Jack fraye dans le milieu interlope des types qui "font la route", ce peuple des invisibles, et socialise au cours de rassemblements périodiques (qu'ils nomment ironiquement des conventions) qui, l'alcool aidant, se terminent généralement assez mal. Au cours de ses pérégrinations il croisera toute une faune de personnages bigarrés telle cette Salt Chunk Mary, mi receleuse, mi patronne de bordel et protectrice de gangsters ayant besoin de se faire oublier un temps; Saltimonious Kid, le mentor, le complice et l'instructeur avec qui ils monteront quantité de coups habiles et retors, mais aussi des avocats véreux, des putes au cœur plus ou moins grand, des logeuses acariâtres, des vauriens sans morale...

Ce qui fascine dans son récit c'est autant les arnaques, la prise de risque, le quatuor préparation - exécution - prison - évasion - que l'incertitude de cette vie aventureuse à la mesure d'un pays, dans une Amérique révolue et désormais enchâssée dans le mythe.

Ce texte réveille sournoisement le côté gangster romanesque qui sommeille en chacun d'entre nous... il réactive durant quelques belles quelques secondes les fois où nous avons puérilement un jour envisagé qu'un casse serait LA solution à tous nos problèmes. L'empathie avec son personnage fonctionne et l'on se surprend à se réjouir de ses coups réussis et à regretter qu'il se fasse épisodiquement pincer.

Et puis viendront le jeu, l'opium, l'absence totale de vie affective, la solitude et la lente déchéance qui l'amèneront à perdre confiance.
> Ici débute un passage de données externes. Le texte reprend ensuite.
(** C8.  [calculate_volatility] returns 0 for fewer than 2 points and when
    no return could be computed; otherwise 100 times the population standard
    deviation of the returns (p[i]-p[i-1])/p[i-1], taken over the steps
    whose previous price is not 0.  A series at one price gets 0. *)
Theorem calculate_volatility_formula :
  forall prices : list PricePoint,
    let returns := returns_spec (map snd prices) in
    ((List.length prices < 2)%nat -> calculate_volatility prices = 0%R) /\
    ((2 <= List.length prices)%nat -> returns = [] -> calculate_volatility prices = 0%R) /\
    ((2 <= List.length prices)%nat -> returns <> [] ->
     calculate_volatility prices = (population_std returns * 100)%R) /\
    (forall c : Q, Forall (fun point => snd point == c) prices ->
                   calculate_volatility prices = 0%R).
Proof.
  intros prices returns.
  assert (U : (2 <= List.length prices)%nat ->
              calculate_volatility prices =
              match returns with
              | [] => 0%R
              | _ :: _ => (population_std returns * 100)%R
              end).
  { intros H. unfold calculate_volatility.
    destruct (List.length prices <? 2)%nat eqn:E; [apply Nat.ltb_lt in E; lia |].
    rewrite volatility_loop. fold returns.
    destruct returns; [reflexivity | now rewrite np_std_population]. }
  assert (S : (List.length prices < 2)%nat -> calculate_volatility prices = 0%R).
  { intros H. unfold calculate_volatility.
    destruct (List.length prices <? 2)%nat eqn:E; [reflexivity |].
    apply Nat.ltb_ge in E. lia. }
  split; [exact S |]. split; [| split].
  - intros H E. rewrite (U H), E. reflexivity.
  - intros H N. rewrite (U H). destruct returns; [congruence | reflexivity].
  - intros c H.
    destruct (Nat.lt_ge_cases (List.length prices) 2) as [Hs | Hl]; [now apply S |].
    rewrite (U Hl). destruct returns as [| r rs] eqn:E; [reflexivity |].
    assert (Z : Forall (fun x => x == 0) returns).
    { apply (returns_constant c). apply Forall_forall. intros p Hp.
      apply in_map_iff in Hp. destruct Hp as [point [<- Hpoint]].
      rewrite Forall_forall in H. exact (H point Hpoint). }
    rewrite <- E. unfold population_std.
    rewrite (Qeq_eqR _ _ (population_variance_zero returns Z)).
    rewrite RMicromega.Q2R_0, sqrt_0. Lra.lra.
Qed.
Imperceptiblement le texte émeut face aux difficultés qu'éprouvera Jack à trouver la force de changer. Si jamais il ne se vante de ses faits et méfaits, jamais il ne se plaint, s'il raconte les faits, simplement, il reconnaît que sa morale n'est pas celle des "bonnes gens", qu'il a adopté des règles de conduite qui l'excluent et ne lui permettent à aucun moment d'être serein. Sa vie est violente, il l'accepte, jusqu'au moment inexorable où, à bout de forces, il finira par se demander comment, par quel processus et pourquoi il en est arrivé là.
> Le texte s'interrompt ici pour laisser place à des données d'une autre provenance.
(** [SetState] writes the seven bytes of the given register file. *)
Lemma SetState_write_fields (st : StateData) :
  length (DateTime st) = 7%nat ->
  SetState st = write_fields (DateTime st) st.
Proof.
  intros Hlen.
  assert (Hvs : DateTime st
                = [dt st 0; dt st 1; dt st 2; dt st 3; dt st 4; dt st 5;
                   dt st 6]).
  { unfold dt.
    destruct (DateTime st) as [|a0 [|a1 [|a2 [|a3 [|a4 [|a5 [|a6 [|]]]]]]]];
      try discriminate Hlen. reflexivity. }
  replace (write_fields (DateTime st) st)
    with (write_fields [dt st 0; dt st 1; dt st 2; dt st 3; dt st 4; dt st 5;
                        dt st 6] st)
    by (rewrite <- Hvs; reflexivity).
  change (write_fields _ st)
    with (WriteDateTime 7 (dt st 6) (WriteDateTime 6 (dt st 5)
           (WriteDateTime 5 (dt st 4) (WriteDateTime 4 (dt st 3)
             (WriteDateTime 3 (dt st 2) (WriteDateTime 2 (dt st 1)
               (WriteDateTime 1 (dt st 0) st))))))).
  rewrite SetState_unfold. cbv zeta.
  set (s1 := WriteDateTime 1 (dt st 0) st).
  assert (P1 : length (DateTime s1) = 7%nat /\
               forall i, (1 <= i)%nat -> dt s1 i = dt st i).
  { unfold s1. rewrite (proj1 (WriteDateTime_cases _ _)).
    split; [rewrite length_set_dt; exact Hlen|].
    intros i Hi. rewrite dt_set_dt_ne by lia. reflexivity. }
  destruct P1 as [L1 N1]. clearbody s1. rewrite (N1 1%nat) by lia.
  set (s2 := WriteDateTime 2 (dt st 1) s1).
  assert (P2 : length (DateTime s2) = 7%nat /\
               forall i, (2 <= i)%nat -> dt s2 i = dt st i).
  { unfold s2. rewrite (proj1 (proj2 (WriteDateTime_cases _ _))).
    split; [rewrite length_set_dt; exact L1|].
    intros i Hi. rewrite dt_set_dt_ne by lia. apply N1. lia. }
  clear L1 N1. destruct P2 as [L2 N2]. clearbody s2.
  rewrite (N2 2%nat) by lia.
  set (s3 := WriteDateTime 3 (dt st 2) s2).
  assert (P3 : length (DateTime s3) = 7%nat /\
               forall i, (3 <= i)%nat -> dt s3 i = dt st i).
  { unfold s3. rewrite (proj1 (proj2 (proj2 (WriteDateTime_cases _ _)))).
    set (d := BCDSanitize _ _ _).
    assert (Hl : length (DateTime (set_dt 2 d s2)) = 7%nat)
      by (rewrite length_set_dt; exact L2).
    destruct (CheckEndOfMonth_keeps (set_dt 2 d s2)) as [Kl _].
    destruct (CheckEndOfMonth_fields _ Hl) as (_ & _ & _ & Fi).
    split; [rewrite Kl; exact Hl|].
    intros i Hi. rewrite Fi by lia. rewrite dt_set_dt_ne by lia.
    apply N2. lia. }
  clear L2 N2. destruct P3 as [L3 N3]. clearbody s3.
  rewrite (N3 3%nat) by lia.
  set (s4 := WriteDateTime 4 (dt st 3) s3).
  assert (N4 : forall i, (4 <= i)%nat -> dt s4 i = dt st i).
  { unfold s4.
    destruct (WriteDateTime_cases (dt st 3) s3) as (_ & _ & _ & -> & _).
    intros i Hi. rewrite dt_set_dt_ne by lia. apply N3. lia. }
  clearbody s4. rewrite (N4 4%nat) by lia.
  set (s5 := WriteDateTime 5 (dt st 4) s4).
  assert (N5 : forall i, (5 <= i)%nat -> dt s5 i = dt st i).
  { unfold s5.
    destruct (WriteDateTime_cases (dt st 4) s4) as (_ & _ & _ & _ & -> & _).
    intros i Hi. rewrite dt_set_dt_ne by lia. apply N4. lia. }
  clearbody s5. rewrite (N5 5%nat) by lia.
  set (s6 := WriteDateTime 6 (dt st 5) s5).
  assert (N6 : dt s6 6 = dt st 6).
  { unfold s6.
    destruct (WriteDateTime_cases (dt st 5) s5)
      as (_ & _ & _ & _ & _ & -> & _).
    rewrite dt_set_dt_ne by lia. apply N5. lia. }
  rewrite N6. reflexivity.
Qed.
Au final, il y a dans cet unique livre écrit par ce truand repenti plus d'humanité et de vie que dans bien des œuvres complètes rédigées par des auteurs autocentrés et redondants.

Ici quel souffle ! Quelle vitalité ! Et on referme le livre en se disant qu'on a eu la chance de partager durant quelques heures les émotions, les doutes, les exaltations et les revers de fortune d'un cousin de Jack London, un oncle de Huckleberry Finn, un collègue américain d'Arsène Lupin.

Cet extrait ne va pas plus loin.